In early November, 22-year-old Hank Fordham logged into an Arizona man’s Nest security camera from his home in Calgary, Alberta, and started broadcasting his voice, talking to the owner directly and warning him about his insecure device. It wasn’t the first time that Fordham had done this.
In the last year, Fordham says he and his colleagues in the Anonymous Calgary Hivemind—a collective of white hat hackers—have hacked into between five and 10 different smart home security camera accounts and communicated with people on the other end.
Fordham told me in a phone call that his goal in the much-publicized Arizona incident wasn’t to frighten anyone, he simply wanted to warn users about the fact that their accounts weren’t as secure as they may have thought.
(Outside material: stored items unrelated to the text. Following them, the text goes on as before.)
(** X8. The constructor needs an insertion point: without one it aborts;
    with one it creates the constants 0 and 1, in this order, binds
    [zeroIndex] and [oneIndex] to them and to nothing else, and leaves the
    cursor alone, so that emitting [zeroIndex] afterwards is a table hit. *)
Theorem MLIREmitter_new_spec (b : Builder) (arena0 : positive) :
  (cursor b = None -> aborts (MLIREmitter_new b arena0))
  /\ (cursor b <> None ->
      exists st,
        MLIREmitter_new b arena0 = Ok tt st
        /\ getValue (zeroIndex st) st
           = Some (mkValue (DefInst (nextInst b) (ConstantIndexOp 0)) IndexType)
        /\ getValue (oneIndex st) st
           = Some (mkValue (DefInst (Pos.succ (nextInst b)) (ConstantIndexOp 1))
                           IndexType)
        /\ dom (ssaBindings st)
           = {[getStoragePtr (zeroIndex st); getStoragePtr (oneIndex st)]}
        /\ blockBindings st = ∅
        /\ cursor (builder st) = cursor b
        /\ nextInst (builder st) = Pos.succ (Pos.succ (nextInst b))
        /\ fresh_arena st
        /\ forall build,
             emitExpr build (zeroIndex st) st
             = Ok (Some (mkValue (DefInst (nextInst b) (ConstantIndexOp 0)) IndexType))
                  st).
Proof.
  split.
  - intros Hc. unfold MLIREmitter_new, bnd at 1, bindConstantIndex, bnd at 1,
      onBuilder, create1, bnd at 1, create.
    cbn [builder]. rewrite Hc. exact I.
  - intros Hc. destruct (cursor b) as [[blk pos]|] eqn:Ec; [|congruence].
    unfold MLIREmitter_new.
    set (st0 := mkEmitter b ∅ ∅ _ _ _ []).
    destruct (bindConstantIndex_Ok (Bindable (mkExpr arena0 Unbound "" [IndexType] []))
                0 st0 blk pos Ec (lookup_empty _)) as (b1 & H1 & Hc1 & Hn1).
    rewrite (bnd_step _ _ _ _ _ H1). clear H1.
    match goal with
    | |- context [bindConstantIndex ?e 1 ?s] =>
        destruct (bindConstantIndex_Ok e 1 s blk pos) as (b2 & H2 & Hc2 & Hn2)
    end.
    { cbn [builder set_ssaBindings set_builder]. rewrite Hc1. exact Ec. }
    { cbn [ssaBindings set_ssaBindings getStoragePtr Bindable].
      rewrite lookup_insert_ne by lia. apply lookup_empty. }
    rewrite H2. clear H2. eexists. split; [reflexivity|].
    unfold getValue, fresh_arena, set_ssaBindings, set_builder, st0 in *.
    cbn [builder ssaBindings blockBindings zeroIndex oneIndex arena
         getStoragePtr Bindable] in *.
    assert (Hz : (<[Pos.succ arena0 := Some (mkValue (DefInst (nextInst b1)
                     (ConstantIndexOp 1)) IndexType)]>
                  (<[arena0 := Some (mkValue (DefInst (nextInst b)
                       (ConstantIndexOp 0)) IndexType)]> (∅ : gmap positive (option Value))))
                 !! arena0
                 = Some (Some (mkValue (DefInst (nextInst b) (ConstantIndexOp 0))
                                       IndexType))).
    { rewrite lookup_insert_ne by lia. apply lookup_insert_eq. }
    split; [unfold getValue; cbn [ssaBindings getStoragePtr]; rewrite Hz; reflexivity|].
    split.
    { unfold getValue. cbn [ssaBindings getStoragePtr].
      rewrite lookup_insert_eq, Hn1. reflexivity. }
    split; [rewrite !dom_insert_L, dom_empty_L, (right_id_L ∅ (∪)), (comm_L (∪)); reflexivity|].
    split; [reflexivity|]. split; [congruence|]. split; [congruence|].
    split.
    { intros k Hk. cbn [ssaBindings arena] in *.
      rewrite !lookup_insert_ne by lia. apply lookup_empty. }
    intros build. apply emitExpr_bound. exact Hz.
Qed.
“The goal was that after enough interaction we would prompt some kind of response from Nest in the form of mitigating the vulnerability,” Fordham said.
I contacted Fordham via the Anonymous Calgary email. Someone responded and said they would put the right person in touch. Shortly after I got an email, Twitter DM, and voicemail all from Fordham. He even recited my initial email to Anonymous Calgary back to me in the voicemail to verify that he got my information from the group.
Fordham told me he gained access through a simple technique known as credential stuffing. When a large scale data breach happens, such as the Quora leak earlier this month, the database of stolen information—which may include emails and associated passwords— often gets bought and sold across the web. Those lists of emails and passwords can be easily accessed; you don’t even need to go on the dark web.
If you use the same email and password to log in to multiple accounts, a hacker can easily gain access to them just by popping in credentials leaked in a previous breach. There is even software that will automatically try the logins of all the users in a dataset to find which ones work. It makes it an all-too-easy hack to pull off, Fordham warned.
“There are plenty of these tools becoming available even on the clear web,” Fordham said. “It’s not even uncommon now to go on Facebook and find Fortnite cracking groups, with younger people selling Fortnite accounts they’ve received through this exact same method. There are literally kids out there doing this.”
The Arizona call in early November was filmed by the Nest user himself, Phoenix-based realtor Andy Gregg. Gregg then shared the video with a local news source to try to raise awareness about the risks of insecure internet-connected devices. In the video, Fordham’s voice can be heard over the speaker telling Gregg that he was contacting him in the creepiest way possible to warn him.
Motherboard was able to verify that Fordham was the same person who hacked the device through screenshots he shared that included the name of the camera Gregg set up, which we corroborated with Gregg. He also had Gregg’s email address, and Gregg said he had spoken to Fordham over the phone since the incident and is convinced it is the same person.
Gregg told me he has since unplugged his Nest cam altogether and does not plan to use it anymore, even with a different password or two-factor authentication enabled, because he’s too disturbed by the whole experience.
“It was so freaky,” Gregg said. “It was a similar feeling to how I imagine it feels to get robbed, with all your stuff scattered everywhere. I was totally freaked out.”
Fordham told me he recognized how creepy this approach is, and said he and his fellow hackers agonized a bit over whether this was the best way to contact people.
“Usually we would send out mass emails [to alert people], which generally get ignored,” Fordham said. “After talking with a few other users in the Hivemind and discussing that there was nothing being done, so we decided to contact a handful of users.”
It’s a scenario that Fordham is convinced could have been avoided if Nest took some simple precautionary measures, he told me, such as prompting users to set up two-factor authentication (2FA.) and changing their re-used passwords when its been compromised in a hack on another site.
Nest has previously sent out emails to users when their password has been detected in a leak, as it did May this year. Gregg told me he never received such an email.
“Nest has reset all the accounts where customers reused passwords that were previously exposed through breaches on other websites and published publicly,” a Nest spokesperson told me in an email. “For added password security, we’re preventing customers from using passwords which appear on known compromised lists. As before, we encourage all customers to use two-factor verification for added account security, even if your password is compromised.”
But Fordham, who himself is a Nest user, said it’s not really intuitive to set up 2FA for a Nest unit, and it’s clear that not all users are getting the message, as evidenced by the number of accounts Fordham and his fellow hackers at the Calgary Anonymous Hivemind logged into. Fordham told me about one user, a hair salon in Toronto, that also recorded the encounter, though he hasn’t seen the footage shared online yet.
While taking the time to set up basic security and privacy protections can help reduce the risk of this kind of thing happening to you, it’s also a good reminder that big corporations don’t necessarily have your privacy and security top of mind.
Many people take for granted that nobody is peering into their home through their internet-connected cameras, but that’s not an assumption that’s safe to make.